Você se lembra de uma propaganda antiga, de uma bebida chamada Drury’s, em que o seu você de amanhã vinha visitar você hoje, para avisar e recomendar que se comportasse e escolhesse direito?
É mais ou menos a mesma coisa. Vendedores e empresas estão tomando decisões ruins, que parecem boas agora, mas atrapalham seu futuro. Aí o futuro chega.27
Vou começar pelo começo, para você entender bem a lógica e minha linha de raciocínio.
Há alguns dias, uma empresária me escreveu dizendo algo mais ou menos nestas linhas:
“Raul, eu presto serviços de organização de eventos – casamentos, formaturas, batizados e assim por diante. Também fazemos eventos para empresas, mas a maior parte é mesmo para pessoas em momentos importantes das suas vidas. Quando um cliente me contrata, está vivendo um momento único. Provavelmente ele nunca mais me contrate. Então, fazendo seu módulo de reativação de clientes, fiquei pensando se realmente é algo que se aplique a mim. Não seria melhor eu colocar meu foco, tempo, energia e dinheiro em prospecção, por exemplo? Não vejo grandes oportunidades na reativação de inativos.”
Esta é uma dúvida que aparece com muita frequência, principalmente em empresas que têm ciclos de recompra longos – imóveis, colchões, alguns tipos de seguro, carros, motos, aviões, barcos, alguns tipos de viagem. Todo mundo diz a mesma coisa: “Esse cliente não vai comprar mais de mim – logo, esqueço-o”.
De onde surge essa postura?
Do foco no produto/serviço e não do foco no cliente.
É fácil de diferenciar os dois:
- Um vendedor focado no produto/serviço procura clientes que comprem aquele produto/serviço. Se existir possibilidade de aquele produto/serviço ser recomprado rapidamente, com frequência, aí o vendedor cria um relacionamento com o cliente. Se não, depois de vender o cliente é literalmente abandonado, pois o vendedor não vê mais validade ou valor no relacionamento – seu foco passa a estar em buscar novos clientes para o produto/serviço que precisa vender.
- Um vendedor focado no cliente acompanha o cliente na sua jornada de vida. Não apenas de compra.

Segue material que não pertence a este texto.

Lemma str_eqb_neq (a b : str) : a <> b -> str_eqb a b = false.
Proof.
  intros H; destruct (str_eqb a b) eqn:E; [|reflexivity].
  apply str_eqb_eq in E; contradiction.
Qed.

Lemma lstrip_idem (s : str) : lstrip (lstrip s) = lstrip s.
Proof.
  induction s as [|c s IH]; simpl; [reflexivity|].
  destruct (isspace c) eqn:E; [exact IH | simpl; rewrite E; reflexivity].
Qed.

Lemma lstrip_app (a b : str) :
  lstrip (a ++ b) = match lstrip a with [] => lstrip b | _ => lstrip a ++ b end.
Proof.
  induction a as [|c a IH]; simpl; [reflexivity|].
  destruct (isspace c); [exact IH | reflexivity].
Qed.

Lemma rstrip_app (a b : str) :
  rstrip (a ++ b) = match rstrip b with [] => rstrip a | _ => a ++ rstrip b end.
Proof.
  unfold rstrip; rewrite rev_app_distr, lstrip_app.
  destruct (lstrip (rev b)) as [|c r] eqn:E; simpl; [reflexivity|].
  destruct (rev r ++ [c]) eqn:E'.
  - destruct (rev r); discriminate.
  - rewrite <- E', rev_app_distr, rev_involutive; simpl.
    rewrite <- app_assoc; reflexivity.
Qed.

Lemma rstrip_idem (s : str) : rstrip (rstrip s) = rstrip s.
Proof. unfold rstrip; rewrite rev_involutive, lstrip_idem; reflexivity. Qed.

Lemma rstrip_cons (c : char) (s : str) :
  rstrip (c :: s) =
  match rstrip s with
  | [] => if isspace c then [] else [c]
  | r => c :: r
  end.
Proof.
  change (c :: s) with ([c] ++ s); rewrite rstrip_app.
  destruct (rstrip s); [|reflexivity].
  unfold rstrip; simpl; destruct (isspace c); reflexivity.
Qed.

Lemma lstrip_rstrip (s : str) : lstrip s = s -> lstrip (rstrip s) = rstrip s.
Proof.
  destruct s as [|c s]; [reflexivity|]; simpl.
  destruct (isspace c) eqn:E; intros H.
  - exfalso.
    assert (L : forall t, (List.length (lstrip t) <= List.length t)%nat).
    { induction t as [|x t IH]; simpl; [lia|].
      destruct (isspace x); simpl; lia. }
    specialize (L s); rewrite H in L; simpl in L; lia.
  - rewrite rstrip_cons; destruct (rstrip s); rewrite ?E; simpl;
      rewrite ?E; reflexivity.
Qed.

Lemma strip_trimmed (s : str) : trimmed (strip s).
Proof.
  unfold trimmed, strip; split.
  - apply lstrip_rstrip, lstrip_idem.
  - apply rstrip_idem.
Qed.
Lemma split_line_spec (s line rest : string) :
  split_line s = Some (line, rest)
  <-> s = line ++ newline ++ rest /\ no_line_feed line = true.
Proof.
  revert line. induction s as [|c s IH]; intros line; simpl.
  - split; [intros H; discriminate H|].
    intros [H _]. destruct line; discriminate H.
  - destruct (Ascii.eqb c "010") eqn:E.
    + apply Ascii.eqb_eq in E. subst c. split.
      * intros H. inversion H. split; reflexivity.
      * intros [H Hn]. destruct line as [|c' line].
        -- inversion H. reflexivity.
        -- inversion H. subst c'. discriminate Hn.
    + split.
      * destruct (split_line s) as [[l r]|] eqn:Es; [|intros H; discriminate H].
        intros H. inversion H. subst line rest.
        destruct (proj1 (IH l) eq_refl) as [-> Hn].
        split; [reflexivity|]. simpl. rewrite E, Hn. reflexivity.
      * intros [H Hn]. destruct line as [|c' line].
        -- inversion H. subst c. discriminate E.
        -- simpl in H. injection H as Hc Hs. subst c'.
           simpl in Hn. rewrite E in Hn. simpl in Hn.
           rewrite (proj2 (IH line) (conj Hs Hn)). reflexivity.
Qed.
(** C5 as worded fails within one process: two goroutines that call on
    two [Yobit] values lock two mutexes, so both are between [Lock] and
    [Unlock] at once; both read the stored [5], both write [6] and both
    return [6]. *)
Lemma C5_counterexample :
  let P0 := start [0; 1]%nat (state_with "5") in
  let P := play [0; 1; 0; 1; 0; 1; 0; 1]%nat P0 in
  sum_list_with lock_weight (pcs (play [0; 1]%nat P0)) = 2%nat
  /\ all_returned (pcs P)
  /\ results (pcs P) = [6; 6]
  /\ ~ NoDup (results (pcs P))
  /\ counter (world P) = Some 6.
Proof.
  cbv zeta.
  assert (E : results (pcs (play [0; 1; 0; 1; 0; 1; 0; 1]%nat
                              (start [0; 1]%nat (state_with "5")))) = [6; 6])
    by (vm_compute; reflexivity).
  split; [vm_compute; reflexivity|].
  split; [vm_compute; repeat constructor; eexists; reflexivity|].
  split; [exact E|]. split; [|vm_compute; reflexivity].
  rewrite E. intros H. apply NoDup_cons in H as (H & _). apply H. left.
Qed.

(** ** Further facts on the signer and on two calls in a row

    The signer is a function of its two arguments and of nothing else.
    That two different bodies, or two different secrets, never get the
    same signature is a property of HMAC-SHA512 no proof is known of; what
    is certain is below. *)

Lemma sign_deterministic secret secret' message message' :
  secret = secret' -> message = message' ->
  signHmacSha512 secret message = signHmacSha512 secret' message'.
Proof. intros -> ->. reflexivity. Qed.

(** A secret shorter than a block and the same secret followed by a zero
    byte sign alike: the key is filled with zeros up to the block size. *)
Lemma sign_zero_padded_secret secret message :
  (length secret < BlockSize)%nat ->
  signHmacSha512 (secret ++ [x00]) message = signHmacSha512 secret message.
Proof.
  intros Hl. unfold signHmacSha512. rewrite !hmac_Sum_spec. unfold HMAC_spec.
  rewrite length_app. cbn [length].
  replace (BlockSize <? length secret + 1)%nat with false
    by (symmetry; apply Nat.ltb_ge; lia).
  replace (BlockSize <? length secret)%nat with false
    by (symmetry; apply Nat.ltb_ge; lia).
  rewrite length_app. cbn [length].
  replace (BlockSize - length secret)%nat with (S (BlockSize - (length secret + 1))) by lia.
  cbn [repeat]. rewrite <- app_assoc. reflexivity.
Qed.

Example sign_changes_on_examples :
  let sign s m := signHmacSha512 (list_byte_of_string s) (list_byte_of_string m) in
  sign "abc" "method=Trade&nonce=1" <> sign "abc" "method=Trade&nonce=2"
  /\ sign "abc" "method=Trade&nonce=1" <> sign "abd" "method=Trade&nonce=1".
Proof. split; vm_compute; discriminate. Qed.

Lemma wrap64_succ_neq n : wrap64 (n + 1) <> wrap64 n.
Proof.
  unfold wrap64. assert (Hu : uint64_modulus = 18446744073709551616) by reflexivity.
  rewrite Hu. intros E.
  pose proof (Z.div_mod (n + 1) 18446744073709551616 ltac:(lia)) as D1.
  pose proof (Z.div_mod n 18446744073709551616 ltac:(lia)) as D2.
  rewrite E in D1.
  assert (1 = 18446744073709551616
              * ((n + 1) / 18446744073709551616 - n / 18446744073709551616)) by lia.
  nia.
Qed.

(** What [query] leaves of the state: one more request on the wire. *)
Lemma query_Ret y req s body s' :
  query y req s = Ret body s' -> s' = set_wire (wire s ++ [req]) s.
Proof.
  unfold query, client_Do, fatal, mbind, M_bind, mret, M_ret.
  destruct (server s (wire s ++ [req])) as [[code b]|]; [|discriminate].
  destruct (negb (code =? StatusOK)); [discriminate|]. intros [= _ <-]. reflexivity.
Qed.

(** Two calls in a row, the first of which returns: each request carries
    the nonce drawn for it, signed with its body, and the two nonces
    differ. *)
Lemma callPrivate_twice y method args s v body s' :
  mutex s = false -> io_ok s -> counter s = Some v ->
  callPrivate y method args s = Ret body s' ->
  let n1 := wrap64 (v + 1) in
  let n2 := wrap64 (n1 + 1) in
  wire (final_state (callPrivate y method args s'))
  = wire s ++ [request_of y method n1 args; request_of y method n2 args]
  /\ n1 <> n2.
Proof.
  intros Hm Hio Hv Hcall. cbn zeta.
  rewrite callPrivate_eq in Hcall.
  destruct (next_call s v Hm Hio Hv) as (s1 & G & _ & C1 & Hm1 & Hio1).
  rewrite G in Hcall. apply query_Ret in Hcall. subst s'.
  assert (W1 : wire s1 = wire s).
  { rewrite (GetAndIncrementNonce_ok s v Hm Hio Hv) in G. injection G as <-. reflexivity. }
  split.
  - rewrite (callPrivate_sends y method args _ (wrap64 (v + 1))).
    + cbn [wire set_wire]. rewrite W1, <- app_assoc. reflexivity.
    + exact Hm1.
    + exact Hio1.
    + exact C1.
  - intros E. symmetry in E. rewrite wrap64_succ in E.
    replace (v + 1 + 1) with ((v + 1) + 1) in E by lia.
    exact (wrap64_succ_neq (v + 1) E).
Qed.

Example callPrivate_twice_example :
  let sign nonce :=
    Header (request_of example_yobit "Trade" nonce example_args) !! "Sign" in
  sign 2 <> sign 3.
Proof. vm_compute. discriminate. Qed.

(** * The rest of the package *)

(** ** What [readNonce] accepts *)

Lemma is_digit_value c : is_digit c = true -> 0 <= digit_value c <= 9.
Proof.
  unfold is_digit, digit_value. change (code "0"%char) with 48. change (code "9"%char) with 57.
  intros H. apply andb_true_iff in H as (H1 & H2).
  apply Z.leb_le in H1, H2. lia.
Qed.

Ou seja, continua-se investindo no relacionamento, pois em algum momento futuro pode existir uma outra recompra.
Neste segundo caso, o profissional entende as necessidades do cliente e ajuda-o a comprar o que ele precisa. O relacionamento está baseado numa possível compra futura e não na compra imediata, que precisa necessariamente existir no primeiro cenário.
Na primeira opção o vendedor está sentado de frente para o cliente. “Eu tenho o que ele precisa, ele tem o que eu preciso, fazemos uma troca. Eu dou um produto/serviço, ele me dá dinheiro e pronto. Negócio fechado, bola pra frente. Próximo!” Esta é a visão.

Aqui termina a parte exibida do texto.